### Exercise aim
Extract each line holding the word "unfold" from the entries.
-- Supplied records follows --
(** C3.  For a batch size [b ≥ 1] and [n] fetched records, the loop header
    [range(0, len(all_contents), batch_size)] with the slice
    [all_contents[i : i + batch_size]] yields [ceil(n / b)] batches: the
    [k]-th one starts at [k * b], so the start indices strictly increase and
    the batches are contiguous; every batch holds [min b (n - i)] records,
    which is [b] for all but the last and at least one for the last; and the
    batches concatenated in order are exactly the fetched sequence.  A run
    of [generate_training_data] processes these batches and no other, in
    this order: whatever the service does, the prompts it has sent are those
    of the first [m] batches, each made of its batch and its start index,
    and [m] is the number of batches when the run returns; and when the
    service answers every prompt with one object per record of its batch,
    the prompts of all the batches have been sent. *)
Theorem batches_partition {C : Type} (json_dumps : list Py.dict → string)
    (self : @DatasetGenerator C) (g : Globals) (f : Formatter)
    (collection_name : string) (batch_size : Z) (w : @World C)
    (all_contents : list Py.value) :
  1 ≤ batch_size →
  g_data_formatter g = Some f →
  (fetch_all_cleaned_content collection_name w).1 = inr all_contents →
  let r := generate_training_data json_dumps self g collection_name batch_size w in
  let batch := λ i, Py.slice all_contents i (i + batch_size) in
  ∃ starts : list Z,
    Py.range 0 (Py.len all_contents) batch_size = inr starts
    ∧ Py.len starts = (Py.len all_contents + batch_size - 1) / batch_size
    ∧ (Py.len starts - 1) * batch_size < Py.len all_contents ≤ Py.len starts * batch_size
    ∧ (∀ (k : nat) i, starts !! k = Some i → i = Z.of_nat k * batch_size)
    ∧ (∀ (k : nat) i, starts !! k = Some i →
         batch i = take (Z.to_nat batch_size) (drop (Z.to_nat i) all_contents)
         ∧ Py.len (batch i) = Z.min batch_size (Py.len all_contents - i)
         ∧ 1 ≤ Py.len (batch i)
         ∧ (Z.of_nat k + 1 < Py.len starts → Py.len (batch i) = batch_size))
    ∧ concat (batch <$> starts) = all_contents
    ∧ (∃ m : nat,
         (m ≤ length starts)%nat
         ∧ prompts r.2
           = prompts w ++ take m ((λ i, format_prompt f (batch i) i) <$> starts)
         ∧ (r.1 = inr () → m = length starts))
    ∧ (∀ (answers : list (list Py.dict)) (c' : C),
         replay (api_communicator self) (client w)
           ((λ i, format_prompt f (batch i) i) <$> starts)
         = Some (answers, c') →
         Forall2 (λ answer i, Py.len answer = Py.len (batch i)) answers starts →
         prompts r.2
         = prompts w ++ ((λ i, format_prompt f (batch i) i) <$> starts)).
Proof.
  intros Hb Hg Hfetch r batch. pose proof (len_nonneg all_contents) as Hn.
  pose proof (ceil_div_bounds (Py.len all_contents) batch_size ltac:(lia)) as Hceil.
  exists (batch_starts (Py.len all_contents) batch_size).
  rewrite length_batch_starts by lia.
  split; [by apply range_batch_starts; lia|].
  split; [done|]. split; [done|].
  split; [by apply lookup_batch_starts|].
  split.
  { intros k i Hk. pose proof (lookup_lt_Some _ _ _ Hk) as Hlt.
    apply lookup_batch_starts in Hk as ->.
    unfold batch_starts in Hlt. rewrite length_fmap, length_seq in Hlt.
    assert (Z.of_nat k < (Py.len all_contents + batch_size - 1) / batch_size)
      as Hlt' by lia.
    assert (Z.of_nat k * batch_size < Py.len all_contents) by nia.
    assert (0 ≤ Z.of_nat k * batch_size) by nia.
    unfold batch. rewrite length_slice by lia.
    split.
    { rewrite slice_take_drop by lia. do 2 f_equal. lia. }
    split; [lia|]. split; [lia|]. intros Hnotlast.
    assert (Z.of_nat k * batch_size + batch_size ≤ Py.len all_contents) by nia.
    lia. }
  split; [apply concat_batches; lia|].
  destruct (generate_prompts json_dumps self g collection_name batch_size
              w all_contents Hfetch) as [Hprompts _].
  fold r in Hprompts.
  split.
  - destruct (build_response_prompts self g f all_contents batch_size Hg
                (scrolled w collection_name 10000) ltac:(lia))
      as (m & Hm & Hsent & Hall).
    exists m. split; [done|]. split.
    + rewrite Hprompts. exact Hsent.
    + intros Hret.
      destruct (build_response self g all_contents batch_size
                  (scrolled w collection_name 10000))
        as [[e|data] w'] eqn:Hbuild.
      * unfold r in Hret.
        by rewrite (generate_raises json_dumps self g collection_name
                      batch_size w all_contents e w' Hfetch Hbuild) in Hret.
      * by apply (Hall data).
  - intros answers c' Hreplay Hlens.
    rewrite Hprompts.
    by rewrite (build_response_exact self g f all_contents batch_size Hg
                  ltac:(lia) (scrolled w collection_name 10000) answers c'
                  Hreplay Hlens).
Qed.

Lemma batches_partition_witness :
  let r := generate_training_data (λ _, "") script_generator
             (module_globals "__main__") "cleaned_posts" 2
             (script_world scenario_store scenario_answers) in
  ∃ starts : list Z,
    Py.range 0 (Py.len scenario_contents) 2 = inr starts
    ∧ Py.len starts = 2
    ∧ concat ((λ i, Py.slice scenario_contents i (i + 2)) <$> starts)
      = scenario_contents
    ∧ prompts r.2
      = [] ++ ((λ i, DataFormatter.format_prompt
                       (Py.slice scenario_contents i (i + 2)) i) <$> starts).
Proof.
  destruct (batches_partition (λ _, "") script_generator
              (module_globals "__main__") DataFormatter_new "cleaned_posts" 2
              (script_world scenario_store scenario_answers)
              scenario_contents ltac:(lia) eq_refl eq_refl)
    as (starts & Hrange & Hlen & _ & _ & _ & Hconcat & _ & Hsent).
  exists starts. split; [exact Hrange|]. split; [exact Hlen|].
  split; [exact Hconcat|].
  assert (starts = [0; 2]) as -> by (vm_compute in Hrange; congruence).
  apply (Hsent
           [ [ [("instruction", Py.VStr "i1"); ("content", Py.VStr "0")];
               [("instruction", Py.VStr "i2"); ("content", Py.VStr "1")] ];
             [ [("instruction", Py.VStr "i3"); ("content", Py.VStr "2")] ] ]
           []).
  - vm_compute. reflexivity.
  - vm_compute. repeat constructor.
Defined.

(** ** C5: the formatter that builds the prompts *)

(** C5.  [generate_training_data] resolves the module-level name
    [data_formatter], not the field [self.data_formatter]: a run does not
    depend on the formatter given to the constructor.  In a module that was
    imported rather than run as a script the name is unbound, and for a
    batch size of at least one and a collection that yields at least one
    record the run raises [NameError] in its first round: the records have
    been fetched, no prompt is sent, [push_to_comet] is not reached. *)
Theorem data_formatter_is_global {C : Type} (json_dumps : list Py.dict → string)
    (self : @DatasetGenerator C) (g : Globals) (collection_name : string)
    (batch_size : Z) (w : @World C) :
  (∀ formatter' : Formatter,
     generate_training_data json_dumps
       (mkDatasetGenerator (file_handler self) (api_communicator self) formatter')
       g collection_name batch_size w
     = generate_training_data json_dumps self g collection_name batch_size w)
  ∧ (∀ (module_name : string) (all_contents : list Py.value),
       module_name ≠ "__main__" →
       1 ≤ batch_size →
       (fetch_all_cleaned_content collection_name w).1 = inr all_contents →
       all_contents ≠ [] →
       generate_training_data json_dumps self (module_globals module_name)
         collection_name batch_size w
       = (inl (Py.NameError "data_formatter"),
          scrolled w collection_name 10000)).
Proof.
  split; [done|].
  intros module_name all_contents Hname Hb Hfetch Hne.
  apply (generate_raises _ _ _ _ _ _ all_contents); [done|].
  pose proof (len_nonneg all_contents) as Hn.
  assert (1 ≤ Py.len all_contents) as Hn1
    by (destruct all_contents; [done|unfold Py.len; simpl; lia]).
  unfold build_response. rewrite range_batch_starts by lia.
  erewrite bind_inr by reflexivity. unfold batch_starts.
  pose proof (ceil_div_bounds (Py.len all_contents) batch_size ltac:(lia)).
  destruct (Z.to_nat ((Py.len all_contents + batch_size - 1) / batch_size))
    as [|k] eqn:Hk; [nia|].
  cbn [seq fmap list_fmap for_].
  apply bind_inl. unfold batch_step, load_data_formatter, module_globals.
  apply String.eqb_neq in Hname. by rewrite Hname.
Qed.

Lemma data_formatter_is_global_witness :
  generate_training_data (λ _, "") script_generator (module_globals "generate_data")
    "cleaned_posts" 2 (script_world scenario_store scenario_answers)
  = (inl (Py.NameError "data_formatter"),
     scrolled (script_world scenario_store scenario_answers) "cleaned_posts" 10000).
Proof.
  refine (proj2 (data_formatter_is_global (λ _, "") script_generator
                   (module_globals "generate_data") "cleaned_posts" 2
                   (script_world scenario_store scenario_answers))
            "generate_data" scenario_contents _ _ _ _).
  - discriminate.
  - lia.
  - vm_compute. reflexivity.
  - discriminate.
Defined.

(** ** C6: a failing completion call *)

(** C6.  When the first [k] batches went through and the completion call for
    the next batch raises, be it on a malformed answer or on anything else,
    [generate_training_data] raises that exception: the prompt of the
    failing call is the last one sent, so the remaining batches are not
    processed, and no file is written and no artifact logged. *)
Theorem completion_failure_aborts {C : Type} (json_dumps : list Py.dict → string)
    (self : @DatasetGenerator C) (g : Globals) (f : Formatter)
    (collection_name : string) (batch_size : Z) (w : @World C)
    (all_contents : list Py.value) (k : nat) (i : Z) (response : list Py.dict)
    (w' : @World C) (e : Py.exn) (c' : C) :
  1 ≤ batch_size →
  g_data_formatter g = Some f →
  (fetch_all_cleaned_content collection_name w).1 = inr all_contents →
  batch_starts (Py.len all_contents) batch_size !! k = Some i →
  for_ (take k (batch_starts (Py.len all_contents) batch_size)) []
    (batch_step self g all_contents batch_size)
    (scrolled w collection_name 10000)
  = (inr response, w') →
  send_prompt (api_communicator self) (client w')
    (batch_prompt f all_contents batch_size i) = (inl e, c') →
  let r := generate_training_data json_dumps self g collection_name batch_size w in
  r.1 = inl e
  ∧ prompts r.2 = prompts w' ++ [batch_prompt f all_contents batch_size i]
  ∧ client r.2 = c'
  ∧ files r.2 = files w
  ∧ artifacts r.2 = artifacts w.
Proof.
  intros Hb Hg Hfetch Hk Hbefore Hsend. cbn zeta.
  pose proof (build_response_client_error self g f all_contents batch_size
                Hg ltac:(lia) _ k i response w' e c' Hk Hbefore Hsend) as Hbuild.
  pose proof (generate_raises json_dumps self g collection_name batch_size
                w all_contents e _ Hfetch Hbuild) as Hrun.
  destruct (generate_raises_no_push json_dumps self g collection_name
              batch_size w e) as (Hfiles & Hartifacts & _);
    [by rewrite Hrun|].
  rewrite Hfiles, Hartifacts. by rewrite Hrun.
Qed.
-- Supplied records concluded --
### Exercise result
    unfold batch_starts in Hlt. rewrite length_fmap, length_seq in Hlt.
    unfold batch. rewrite length_slice by lia.
      * unfold r in Hret.
    by (destruct all_contents; [done|unfold Py.len; simpl; lia]).
  unfold build_response. rewrite range_batch_starts by lia.
  erewrite bind_inr by reflexivity. unfold batch_starts.
  apply bind_inl. unfold batch_step, load_data_formatter, module_globals.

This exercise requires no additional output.